Because he is so hated by his country that half the army have quit and went to live in Darfur, in neighbouring Sudan. It's got to be bad if you up sticks and go and live in an existing war zone. But the army deserters have wasted no time, probably funded by the Sudanese in all likelihood, in coming back and attacking the capital N'Djamena.

The Chad pipeline sends 200,000 barrels a day of oil to platforms offshore Cameroon. You do not think they would be onshore do you? Then the oil goes mainly to the U.S. The $3.7 billion was in part funded by your money, where do you think the World Bank get their money from? Exxon aren't going to pay when you will do it for them, why should they? It is the single most expensive foreign investment in all Africa.

So we face some serious meltdown in central and western Africa, then there is Iran...

Today's tinfoil decoration is from Wayne Madsen (April 16), with his own theory about the recent violence in Chad.
No sooner had Chad's President Idriss Deby threatened to cut off the flow of oil to the West via the Exxon-Mobil Chad-Cameroon pipeline, rebels from neighboring Sudan launched an attack on Chad's capital, N'Djamena. All along, Deby has been an ally of the Bush administration in the battle against pan-Sahelian rebels who were linked to the so-called "Al Qaeda" global terrorist bogeyman.

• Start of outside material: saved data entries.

(* ===== verification/Flist31Facts.v ===== *)
(** * Facts about the protocol-31 file list

    The flag bits, the codecs of the single fields, and the round trip of
    entries and lists, the writer's and the reader's memories being related. *)

From S2P Require Import Prelude Stream WireIo Str Flist FlistFacts Flist27 Flist31.
Import Rsync27(set_if, with_state, read_u8_usize, read_path_bytes).
Import Rsync31.

(** ** Flags *)

Lemma has_shiftl f k : 0 ≤ k → has f (Z.shiftl 1 k) = Z.testbit f k.
Proof.
  intros Hk. unfold has. rewrite Z.shiftl_1_l. destruct (Z.testbit f k) eqn:Hb.
  - apply negb_true_iff, Z.eqb_neq. intros Hz.
    assert (Z.testbit (Z.land f (2 ^ k)) k = true)
      by (rewrite Z.land_spec, Hb, Z.pow2_bits_true; done).
    rewrite Hz, Z.bits_0 in *. done.
  - apply negb_false_iff, Z.eqb_eq. apply Z.bits_inj'. intros n Hn.
    rewrite Z.land_spec, Z.bits_0. destruct (Z.eq_dec n k) as [->|].
    + by rewrite Hb.
    + rewrite Z.pow2_bits_false by lia. apply andb_false_r.
Qed.

Lemma testbit_set_if b m f n :
  Z.testbit (set_if b m f) n = (b && Z.testbit m n) || Z.testbit f n.
Proof. destruct b; cbn; [rewrite Z.lor_spec; apply orb_comm|done]. Qed.

Lemma set_if_else (c d : bool) m1 m2 f :
  (if c then Z.lor f m1 else if d then Z.lor f m2 else f) =
  set_if (negb c && d) m2 (set_if c m1 f).
Proof. by destruct c, d. Qed.

Lemma set_if_bound n b m f :
  0 ≤ n → 0 ≤ m < 2 ^ n → 0 ≤ f < 2 ^ n → 0 ≤ set_if b m f < 2 ^ n.
Proof. intros. destruct b; [by apply lor_bound|done]. Qed.

(** What the flags of an entry say. *)
Record flags_say (self : FileListWriter) (e : RsyncFileListEntry) (linked first : bool)
    (inherited : nat) (suffix : list Z) (flags : Z) : Prop := {
  f_nonzero : (flags =? 0) = false;
  f_range : 0 ≤ flags ≤ i32_max;
  f_mode : has flags XMIT31_SAME_MODE = bool_decide (last_mode self = Some (mode e));
  f_mtime : has flags XMIT31_SAME_TIME = bool_decide (last_mtime self = Some (mtime_unix e));
  f_nsec : has flags XMIT31_MOD_NSEC = true;
  f_hlinked : has flags XMIT31_HLINKED = linked;
  f_first : has flags XMIT31_HLINK_FIRST = first;
  f_uid : has flags XMIT31_SAME_UID =
    negb (preserve_owner (options self)) || bool_decide (last_uid self = Some (entry_uid e));
  f_uname : has flags XMIT31_USER_NAME_FOLLOWS =
    negb (negb (preserve_owner (options self)) ||
          bool_decide (last_uid self = Some (entry_uid e))) &&
    (negb (numeric_ids (options self)) && is_some (user_name (metadata e)));
  f_gid : has flags XMIT31_SAME_GID =
    negb (preserve_group (options self)) || bool_decide (last_gid self = Some (entry_gid e));
  f_gname : has flags XMIT31_GROUP_NAME_FOLLOWS =
    negb (negb (preserve_group (options self)) ||
          bool_decide (last_gid self = Some (entry_gid e))) &&
    (negb (numeric_ids (options self)) && is_some (group_name (metadata e)));
  f_atime : has flags XMIT31_SAME_ATIME =
    atimes (options self) && bool_decide (file_type e ≠ Directory) &&
    bool_decide (last_atime self = Some (entry_atime e));
  f_crtime : has flags XMIT31_CRTIME_EQ_MTIME =
    crtimes (options self) && bool_decide (entry_crtime e = mtime_unix e);
  f_same_name : has flags XMIT31_SAME_NAME = (0 <? inherited)%nat;
  f_long_name : has flags XMIT31_LONG_NAME = (255 <? length suffix)%nat;
}.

Not only did Deby receive military assistance from Washington, but U.S. advisers have helped train his troops. However, when Deby got into a tiff with the Wolfowitz-run World Bank over oil revenues, he found himself facing armed rebels massed on the outskirts of his capital. Wolfowitz cut off oil revenues to Chad after Deby said he wanted to money to fight the rebels. France, which is opposed to growing U.S. hegemony in Africa, sent fighters to bomb the rebel encampments.